(** * SystemInfoProvider, its singleton holder and the SQLite integrity test

    A shallow embedding of

    - chrome/browser/extensions/api/system_info/system_info_provider.h
      (the coalescing query coordinator [SystemInfoProvider<T>]), and
    - chrome/browser/diagnostics/sqlite_diagnostics.cc
      ([SqliteIntegrityTest::ExecuteImpl]),

    together with the properties the specification states about them. *)

From Stdlib Require Import Ascii String DecimalString ZArith List Bool Arith Lia.
Import ListNotations.

Set Implicit Arguments.

(* ================================================================== *)
(** ** The provider                                                    *)
(* ================================================================== *)

Module SystemInfoProvider.

Section Provider.

(** [QueryInfoCompletionCallback] is a [base::Callback<void(bool)>]: client
    code.  The only public entry point of the provider a running callback
    can reach is [StartQueryInfo], so a client is described by what its
    callbacks do to the client's own state ([World]) and by the callbacks
    they pass to [StartQueryInfo], in order, while they run.  Callbacks are
    never null here ([DCHECK(!callback.is_null())]). *)
Variable Callback : Type.
Variable World : Type.
Variable Run : Callback -> bool -> World -> World * list Callback.

(** What an observer of the UI thread and of the worker pool sees. *)
Inductive Event : Type :=
| EvStartQueryInfo (callback : Callback)   (* StartQueryInfo(callback) entered *)
| EvPrepare                                (* PrepareQueryOnUIThread() *)
| EvPostTask                               (* PostTaskAndReplyWithResult(...) *)
| EvQueryInfo (success : bool)             (* QueryInfo() ran on the pool *)
| EvRun (callback : Callback) (success : bool). (* callback.Run(success) *)

(** The members [callbacks_] and [is_waiting_for_completion_] of the class,
    and the part of the environment they interact with: the tasks posted to
    [worker_pool_], the replies pending on the UI thread, the state of the
    clients, and the trace of what has happened.  [callbacks_] is a
    [std::queue]: the head of the list is [front()], [push] appends at the
    end.  The member [info_] is written by [QueryInfo] only, which is pure
    virtual; the functions below never touch it. *)
Record Provider : Type := mkProvider {
  callbacks_ : list Callback;
  is_waiting_for_completion_ : bool;
  worker_pool_ : nat;       (* query tasks posted and neither run nor dropped *)
  ui_replies : list bool;   (* results whose OnQueryCompleted reply is pending *)
  world : World;
  trace : list Event
}.

Definition set_callbacks (q : list Callback) (p : Provider) : Provider :=
  mkProvider q (is_waiting_for_completion_ p) (worker_pool_ p)
             (ui_replies p) (world p) (trace p).

Definition set_waiting (b : bool) (p : Provider) : Provider :=
  mkProvider (callbacks_ p) b (worker_pool_ p) (ui_replies p) (world p)
             (trace p).

Definition set_pool (n : nat) (p : Provider) : Provider :=
  mkProvider (callbacks_ p) (is_waiting_for_completion_ p) n (ui_replies p)
             (world p) (trace p).

Definition set_replies (r : list bool) (p : Provider) : Provider :=
  mkProvider (callbacks_ p) (is_waiting_for_completion_ p) (worker_pool_ p)
             r (world p) (trace p).

Definition set_world (w : World) (p : Provider) : Provider :=
  mkProvider (callbacks_ p) (is_waiting_for_completion_ p) (worker_pool_ p)
             (ui_replies p) w (trace p).

Definition record (e : Event) (p : Provider) : Provider :=
  mkProvider (callbacks_ p) (is_waiting_for_completion_ p) (worker_pool_ p)
             (ui_replies p) (world p) (trace p ++ [e]).

(** The constructor: [is_waiting_for_completion_(false)], an empty queue. *)
Definition SystemInfoProvider (w : World) : Provider :=
  mkProvider [] false 0 [] w [].

(** [callbacks_.push(callback)] and [callbacks_.pop()]; the loop pops a
    queue that is not empty. *)
Definition push (callback : Callback) (p : Provider) : Provider :=
  set_callbacks (callbacks_ p ++ [callback]) p.

Definition pop (p : Provider) : Provider :=
  set_callbacks (tl (callbacks_ p)) p.

(** [virtual void PrepareQueryOnUIThread() {}] *)
Definition PrepareQueryOnUIThread (p : Provider) : Provider :=
  record EvPrepare p.

(** Modelled from the spec: the worker pool.  [base::SequencedWorkerPool]
    and [base::PostTaskAndReplyWithResult] are not part of the sources at
    hand.  Posting hands the task [QueryInfo], with the reply
    [OnQueryCompleted], to the provider's sequenced task runner; the pool
    later runs the task and posts the reply to the UI thread, or (shutdown,
    CONTINUE_ON_SHUTDOWN) drops the task, in which case no reply is ever
    posted.  The boolean that posting returns is ignored by the caller. *)
Definition PostTaskAndReplyWithResult (p : Provider) : Provider :=
  set_pool (S (worker_pool_ p)) (record EvPostTask p).

(** [StartQueryInfoPostInitialization] *)
Definition StartQueryInfoPostInitialization (p : Provider) : Provider :=
  PostTaskAndReplyWithResult (PrepareQueryOnUIThread p).

(** [virtual void InitializeProvider(const base::Closure& cb) { cb.Run(); }] *)
Definition InitializeProvider
    (do_query_info_callback : Provider -> Provider) (p : Provider)
  : Provider :=
  do_query_info_callback p.

(** [StartQueryInfo] *)
Definition StartQueryInfo (callback : Callback) (p : Provider) : Provider :=
  let p := push callback (record (EvStartQueryInfo callback) p) in
  if is_waiting_for_completion_ p then p
  else InitializeProvider StartQueryInfoPostInitialization
                          (set_waiting true p).

(** The calls to [StartQueryInfo] a piece of client code makes, in order. *)
Definition StartQueryInfos (cbs : list Callback) (p : Provider) : Provider :=
  fold_left (fun q cb => StartQueryInfo cb q) cbs p.

(** [callback.Run(success)], stopped after the callback has made its first
    [k] calls to [StartQueryInfo]. *)
Definition run_callback_upto
    (k : nat) (callback : Callback) (success : bool) (p : Provider)
  : Provider :=
  let (w, reqs) := Run callback success (world p) in
  StartQueryInfos (firstn k reqs)
                  (set_world w (record (EvRun callback success) p)).

(** [callback.Run(success)] *)
Definition run_callback
    (callback : Callback) (success : bool) (p : Provider) : Provider :=
  let (w, reqs) := Run callback success (world p) in
  StartQueryInfos reqs (set_world w (record (EvRun callback success) p)).

(** The body of the loop of [OnQueryCompleted], entered with
    [callbacks_.front() = callback]: run the callback, then pop it. *)
Definition loop_body
    (callback : Callback) (success : bool) (p : Provider) : Provider :=
  pop (run_callback callback success p).

(** [while (!callbacks_.empty()) { ... }].  The loop need not terminate, so
    it is given fuel: [None] means that [fuel] iterations were not enough. *)
Fixpoint drain (fuel : nat) (success : bool) (p : Provider)
  : option Provider :=
  match callbacks_ p with
  | [] => Some p
  | callback :: _ =>
      match fuel with
      | O => None
      | S fuel' => drain fuel' success (loop_body callback success p)
      end
  end.

(** [OnQueryCompleted] *)
Definition OnQueryCompleted (fuel : nat) (success : bool) (p : Provider)
  : option Provider :=
  match drain fuel success p with
  | Some p' => Some (set_waiting false p')
  | None => None
  end.

(** *** Executions *)

(** What can happen to a provider: a client calls [StartQueryInfo] on the
    UI thread; the pool runs the posted task ([QueryInfo] is pure virtual,
    its result is an input); the pool drops the posted task; the UI thread
    runs the pending reply. *)
Inductive Action : Type :=
| CallStartQueryInfo (callback : Callback)
| PoolRunsQueryInfo (success : bool)
| PoolDropsTask
| ReplyOnQueryCompleted.

Definition exec (fuel : nat) (a : Action) (p : Provider) : option Provider :=
  match a with
  | CallStartQueryInfo callback => Some (StartQueryInfo callback p)
  | PoolRunsQueryInfo success =>
      match worker_pool_ p with
      | O => None
      | S n =>
          Some (set_replies (ui_replies p ++ [success])
                  (set_pool n (record (EvQueryInfo success) p)))
      end
  | PoolDropsTask =>
      match worker_pool_ p with
      | O => None
      | S n => Some (set_pool n p)
      end
  | ReplyOnQueryCompleted =>
      match ui_replies p with
      | [] => None
      | success :: rest => OnQueryCompleted fuel success (set_replies rest p)
      end
  end.

Fixpoint run (fuel : nat) (acts : list Action) (p : Provider)
  : option Provider :=
  match acts with
  | [] => Some p
  | a :: acts' =>
      match exec fuel a p with
      | Some p' => run fuel acts' p'
      | None => None
      end
  end.

Definition reachable (p : Provider) : Prop :=
  exists w fuel acts, run fuel acts (SystemInfoProvider w) = Some p.

(** *** Reading a trace *)

Definition runs_of (e : Event) : list (Callback * bool) :=
  match e with EvRun c b => [(c, b)] | _ => [] end.
Definition requests_of (e : Event) : list Callback :=
  match e with EvStartQueryInfo c => [c] | _ => [] end.
Definition posts_of (e : Event) : list unit :=
  match e with EvPostTask => [tt] | _ => [] end.
Definition prepares_of (e : Event) : list unit :=
  match e with EvPrepare => [tt] | _ => [] end.
Definition queries_of (e : Event) : list bool :=
  match e with EvQueryInfo b => [b] | _ => [] end.

(** The callback invocations, the calls to [StartQueryInfo], the number of
    dispatches and the executions of the query, in the order of the trace. *)
Definition runs (l : list Event) : list (Callback * bool) :=
  flat_map runs_of l.
Definition requests (l : list Event) : list Callback :=
  flat_map requests_of l.
Definition posts (l : list Event) : nat := length (flat_map posts_of l).
Definition prepares (l : list Event) : nat := length (flat_map prepares_of l).
Definition queries (l : list Event) : list bool := flat_map queries_of l.

(** The state in which nothing is in flight. *)
Definition Idle (p : Provider) : Prop :=
  is_waiting_for_completion_ p = false /\ callbacks_ p = [] /\
  worker_pool_ p = 0 /\ ui_replies p = [].

(** The client's re-requests are well founded: a callback only requests
    callbacks of smaller rank. *)
Definition well_founded_client (rank : Callback -> nat) : Prop :=
  forall cb b w c, In c (snd (Run cb b w)) -> rank c < rank cb.

(** A stretch of trace in which nothing is dispatched and no query runs. *)
Definition undispatched (l : list Event) : Prop :=
  posts l = 0 /\ prepares l = 0 /\ queries l = [].

(** The queue and the flag agree: callbacks wait if and only if the flag is
    set. *)
Definition queue_matches_flag (p : Provider) : Prop :=
  is_waiting_for_completion_ p = true <-> callbacks_ p <> [].

(** What holds of a provider between two tasks of the UI thread. *)
Record consistent (p : Provider) : Prop := mkConsistent {
  idle_when_clear : is_waiting_for_completion_ p = false -> Idle p;
  queued_when_set : is_waiting_for_completion_ p = true -> callbacks_ p <> [];
  one_in_flight :
    is_waiting_for_completion_ p = true ->
    worker_pool_ p + length (ui_replies p) <= 1;
  fifo_so_far :
    map fst (runs (trace p)) ++ callbacks_ p = requests (trace p)
}.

────────────────

→ **Task directions**: The required answer is the exact run of lines above starting at the line with "Definition set_waiting (b" and ending at the line with "(** The constructor: [is_waiting_for_completion_(false)], an", with both ends present.

→ **Exercise result**:
Definition set_waiting (b : bool) (p : Provider) : Provider :=
  mkProvider (callbacks_ p) b (worker_pool_ p) (ui_replies p) (world p)
             (trace p).

Definition set_pool (n : nat) (p : Provider) : Provider :=
  mkProvider (callbacks_ p) (is_waiting_for_completion_ p) n (ui_replies p)
             (world p) (trace p).

Definition set_replies (r : list bool) (p : Provider) : Provider :=
  mkProvider (callbacks_ p) (is_waiting_for_completion_ p) (worker_pool_ p)
             r (world p) (trace p).

Definition set_world (w : World) (p : Provider) : Provider :=
  mkProvider (callbacks_ p) (is_waiting_for_completion_ p) (worker_pool_ p)
             (ui_replies p) w (trace p).

Definition record (e : Event) (p : Provider) : Provider :=
  mkProvider (callbacks_ p) (is_waiting_for_completion_ p) (worker_pool_ p)
             (ui_replies p) (world p) (trace p ++ [e]).

(** The constructor: [is_waiting_for_completion_(false)], an empty queue. *)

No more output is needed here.